Langford prefirió no preguntarse si el vaquero habría logrado escapar. Si los comanches lo habían visto y habían enviado perseguidores con caballos frescos, ya debía de haber perdido el cuero cabelludo. Imposible saberlo. Aunque desde allí se veía hasta muy lejos, durante el día, los atacantes habían aparecido al alba, cuando la gente empezaba las faenas, y habían llegado con increíble celeridad. De los peones, sólo Ed Lee, Bill Davis y Carlos Padilla habían llegado a la casa junto con la familia, y una bala había destrozado el brazo izquierdo de Ed.

Susie curó y entablilló el brazo como pudo cuando los guerreros recularon ante los disparos y se perdieron de vista. Ahora Ed tenía a Nancy Langf ord en el regazo. La niña de tres años lo abrazaba aterrada. Bill vigilaba la punta norte, Carlos el sur, mientras Jim iba de este a oeste con el orgullo y la avidez de sus siete años. El olor penetrante de la pólvora aún flotaba en el aire, y llegaba humo desde el establo. Era el único edificio de madera, y los indios lo habían incendiado. Los defensores oían el crepitar de las llamas a lo lejos, como un ruido de pesadilla.

—¡Regresan! —gritó Jim.

Langford cogió un Winchester de la mesa y dio un brinco hacia la pared oeste.

—Bill, ayuda a la señora a recargar —dijo Lee a sus espaldas—. Carlos, quédate con Tom.

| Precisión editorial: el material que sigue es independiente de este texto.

Lemma LastRangeFrom_spec avx end_ : 0 < Size b -> 0 <= end_ -> last_spec avx (Z.min end_ (Size b)) (LastRangeFrom avx end_ b).
Proof.
  intros Hn He. unfold LastRangeFrom. destruct (Z.eqb_spec end_ 0) as [->|Hz].
  { rewrite Z.min_l by lia. split; [left|intros _; left]; (split; [done|]); intros i; lia. }
  replace (if Size b <? end_ then Size b else end_) with (Z.min end_ (Size b)) by (split_cmp; lia). set (n := Z.min end_ (Size b)) in *.
  pose proof (pos_split (n - 1) ltac:(lia)) as (P1 & P2 & P3). destruct (bits_lookup b (n - 1)) as (w & E & Hw); [lia|done|].
  unfold word_index in E. change BITS_PER_WORD with 64 in *. set (q := (n - 1) / 64) in *. replace (q + 1 - 1) with q by lia.
  rewrite E. cbn [default from_option id]. pose proof (lookup_lt_Some _ _ _ E) as Hlt.
  assert (Hr : below_at b (reverse (take (Z.to_nat q) b)) q) by (split; [lia|]; split; [done|lia]).
  set (j := (n - 1) mod 64) in *. set (m := if j <? 64 - 1 then Z.land w (Z.shiftl 1 (j + 1) - 1) else w).
  assert (Hmo : word_ok m).
  { unfold m. destruct (Z.ltb_spec j (64 - 1)); [|done]. apply land_ok; [done|]. apply low_mask_nonneg. lia. }
  assert (Hm : forall i, 64 * (q + 1) - 64 <= i < 64 * (q + 1) -> Z.testbit m (i - (64 * (q + 1) - 64)) = (i <? n) && bit b i).
  { intros i Hi. rewrite (word_bit b _ q i E) by lia. replace (i - (64 * (q + 1) - 64)) with (i - 64 * q) by lia. unfold m.
    destruct (Z.ltb_spec j (64 - 1)).
    - rewrite Z.land_spec, low_mask by lia. rewrite andb_comm. f_equal. split_cmp; lia.
    - rewrite (proj2 (Z.ltb_lt i n)) by lia. done. }
  destruct (Z.eqb_spec m 0) as [Hm0|Hm0]; cbn [negb].
  - pose proof (skip_below avx (fun w => w =? 0) _ _ Hr) as Hsk. destruct (skip _ _ _ _ _) as [l' word']. destruct Hsk as (Hr' & Hle & Hp).
    pose proof (proj1 Hr'). eapply last_spec_earlier; [| |apply last_range_in_spec, Hr']; [lia|]. intros i Hi.
    destruct (Z.lt_ge_cases i (64 * q)).
    + pose proof (pos_split i ltac:(lia)). destruct (bits_lookup b i) as (v & Ev & _); [lia|done|]. unfold word_index, BITS_PER_WORD in Ev.
      pose proof (Hp (i / 64) v ltac:(lia) Ev) as E'%Z.eqb_eq. subst v. rewrite (word_bit b _ _ _ Ev) by lia. apply Z.bits_0.
    + specialize (Hm i ltac:(lia)). rewrite Hm0, Z.bits_0, (proj2 (Z.ltb_lt _ _)) in Hm by lia. done.
  - apply last_word_bits_spec; try done; try lia. by replace (q + 1 - 1) with q by lia.
Qed.
End backward.

(** ** Iteration *)

(** The runs of an array from [start] on, in order. *)
Inductive runs (b : BitArray) : Z -> list Range -> Prop :=
  | RunsEnd start : none_in b start (Size b) -> runs b start []
  | RunsNext start r l : start <= r.1 -> none_in b start r.1 -> is_run b r.1 r.2 -> r.2 <= Size b -> (r.2 = Size b \/ bit b r.2 = false) ->
      runs b r.2 l -> runs b start (r :: l).

Lemma runs_bit b start l i : runs b start l -> start <= i < Size b -> bit b i = existsb (fun r => in_range r.1 r.2 i) l.
Proof.
  induction 1 as [start Hn|start [s e] l Hs Hn [Hse Hr] He Hend Hl IH]; intros Hi; cbn in *; [by apply Hn|]. unfold in_range at 1.
  destruct (Z.lt_ge_cases i s).
  - rewrite Hn by lia. rewrite (proj2 (Z.leb_gt s i)) by lia. cbn. symmetry. apply not_true_iff_false. rewrite existsb_exists.
    intros ([s' e'] & Hin & E). assert (e <= s').
    { clear -Hl Hin. induction Hl as [|start [a c] l Ha _ [Hac _] _ _ _ IH]; cbn in *; [done|]. destruct Hin as [[= -> ->]|Hin]; [done|]. specialize (IH Hin). lia. }
    unfold in_range in E. bool_prop. cbn in *. lia.
  - rewrite (proj2 (Z.leb_le s i)) by lia. destruct (Z.lt_ge_cases i e); [rewrite Hr by lia; by rewrite (proj2 (Z.ltb_lt i e)) by lia|].
    rewrite (proj2 (Z.ltb_ge i e)) by lia. apply IH. lia.
Qed.

Lemma ranges_from_spec avx b fuel start : bits_ok b -> 0 <= start -> (Z.to_nat (Size b - start) < fuel)%nat ->
  exists l, ranges_from avx fuel (FirstRangeFrom avx start b) b = Done l /\ runs b start l.
Proof.
  intros Hb. revert start. induction fuel as [|fuel IH]; intros start Hs Hf; [lia|].
  assert (Hend : FirstRangeFrom avx (Size b) b = (Size b, Size b)) by (unfold FirstRangeFrom; by rewrite Z.leb_refl).
  cbn. rewrite Hend. pose proof (FirstRangeFrom_spec b Hb avx start Hs) as Hr. set (r := FirstRangeFrom avx start b) in *.
  destruct Hr as [[-> Hn]|(H1 & H2 & H3 & H4 & H5)]; [rewrite bool_decide_eq_true_2 by done; exists []; by split; [|constructor]|].
  rewrite bool_decide_eq_false_2 by (intros E; rewrite E in H3; destruct H3; cbn in *; lia).
  destruct (IH r.2) as (l & -> & Hl); [destruct H3; lia|destruct H3; lia|]. exists (r :: l). split; [done|]. by constructor.
Qed.

Lemma ranges_spec avx b : bits_ok b -> exists l, ranges avx b = Done l /\ runs b 0 l.
Proof. intros Hb. unfold ranges, FirstRange. apply ranges_from_spec; [done|lia|lia]. Qed.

Jim, haz la ronda y dime dónde me necesitan. —La voz estaba impregnada de dolor pero el hombre podía disparar un Colt.

Langford miró por la tronera. La luz del sol alumbraba la tierra desnuda. Los cascos de los caballos levantaban un polvo rojizo y arremolinado. Tuvo un cuerpo cobrizo en la mira, pero de golpe el pony viró y del jinete sólo se vio una pierna. Un truco indio, colgarse del otro flanco. Pero un comanche sin caballo era sólo la mitad de sí mismo. El rifle de Langford soltó un estampido y le golpeó el hombro. El pony corcoveó, relinchó, rodó y pataleó. El guerrero logró saltar y se perdió en el polvo y la confusión. Langford comprendió que era un tiro perdido, y escogió el siguiente blanco con cuidado. Las balas tenían que durar.

Los jinetes nunca tomarían esa casa. Lo habían aprendido la primera vez. Daban vueltas y vueltas, gritando y disparando. Cayó uno, otro, otro. Yo no les acerté, pensó Langford. Fue Carlos. Un verdadero tirador. Valiente, además. Podría haberse escabullido cuando atacaron los comanches, pero se quedó con nosotros. Bien, nunca he despreciado a un hombre por ser mexicano.